As the guidebooks say: "Located high on top of Cleopatra Hill (5,200 feet) between Prescott and Flagstaff is the historic copper mining town of Jerome, Arizona. A unique place to get away from the routine in our lives."
Getting away from the routine indeed. What group would build a town on a mountainside with a 30-degree incline? Many of the stores and homes seem to be sitting atop their neighbors on the street below.
Many of the buildings used by present-day business folks are those built after the fires of 1894 and 1899. It was during the '30's that dynamite blasts combined with general shifting caused parts of the town to crack or slide. One particularly powerful blast caused a whole block to slide down to the next level, and the "sliding jail" came to rest a block from its intended location.

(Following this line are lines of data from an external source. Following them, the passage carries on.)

(* ===== verification/Measure.v ===== *)
(** * Weights of finite maps

    The termination measures of [Drain] and [Lifecycle] add up a weight for each
    entry of a task set. *)
From S2P Require Import Prelude.
From stdpp Require Import list gmap.

Section Weight.
Context {A : Type} (f : A -> nat).
Implicit Type m : gmap nat A.
#[local] Open Scope nat_scope.

Definition weight m : nat := map_fold (fun _ a n => f a + n) 0 m.

Lemma weight_empty : weight ∅ = 0.
Proof. apply map_fold_empty. Qed.

Lemma weight_insert m i a : m !! i = None -> weight (<[i := a]> m) = f a + weight m.
Proof. intros Hi. unfold weight. rewrite map_fold_insert_L; [done|intros; lia|done]. Qed.

Lemma weight_delete m i a : m !! i = Some a -> weight m = f a + weight (delete i m).
Proof. intros Hi. rewrite <- (insert_delete_id m i a Hi) at 1. apply weight_insert, lookup_delete_eq. Qed.

Lemma weight_replace m i a b : m !! i = Some a -> weight (<[i := b]> m) + f a = f b + weight m.
Proof.
  intros Hi. rewrite <- insert_delete_eq, weight_insert by apply lookup_delete_eq. rewrite (weight_delete m i a Hi). lia.
Qed.

(** Relabelling entries of equal weight. *)
Lemma weight_fmap (g : A -> A) m : (forall a, f (g a) = f a) -> weight (g <$> m) = weight m.
Proof.
  intros Hg. induction m as [|i a m Hi IH] using map_ind; [by rewrite fmap_empty|].
  rewrite fmap_insert, !weight_insert; [by rewrite Hg, IH|done|by rewrite lookup_fmap, Hi].
Qed.

Lemma weight_filter P `{!forall x : nat * A, Decision (P x)} m : weight (filter P m) <= weight m.
Proof.
  induction m as [|i a m Hi IH] using map_ind; [by rewrite map_filter_empty|].
  rewrite weight_insert by done. destruct (decide (P (i, a))) as [Hp|Hp].
  - rewrite map_filter_insert_True, weight_insert; [lia| |done]. apply map_lookup_filter_None. by left.
  - rewrite map_filter_insert_False by done. rewrite delete_id by done. lia.
Qed.
End Weight.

Jerome was a mining town and bore all the signs of a mining town. As the 20th century began, it had become an around-the-clock, three-shift town boasting 13 hotels, 21 bars, and 8 houses of prostitution, prompting the New York Sun on February 5, 1903, to proclaim Jerome to be "the wickedest town in the West".
World War II revived the mines for a short time, but mining towns die young, and by 1953, after belching copper for more than 70 years--800 million dollars worth--the great shafts were silent.
A number of the buildings have been restored and more are planned for restoration in this funky artists' colony. Jerome's Grand Hotel, the last major building constructed and one of the highest public structures in the Verde Valley at 5240 feet, seems to hover over the town like a protective mother.
How this 30,000 sq. ft., five level building of poured in place, reinforced concrete, was constructed on a 50 degree slope is an engineering marvel even by today's standards!
Today, it is the members of the Jerome artists' community who produce marvels of expertise in a variety of media. The former mining town is alive with works from minds.
Today was a travel day--10 hours from Phoenix to Virgin, UT via Kingman, AZ. We leave Arizona with memories of good times with family members and of the sunsets. A few of these memories are shown here.
One of the residents of this cactus in shown here.
The full moon provided enough light to show the beauty of this plant at night.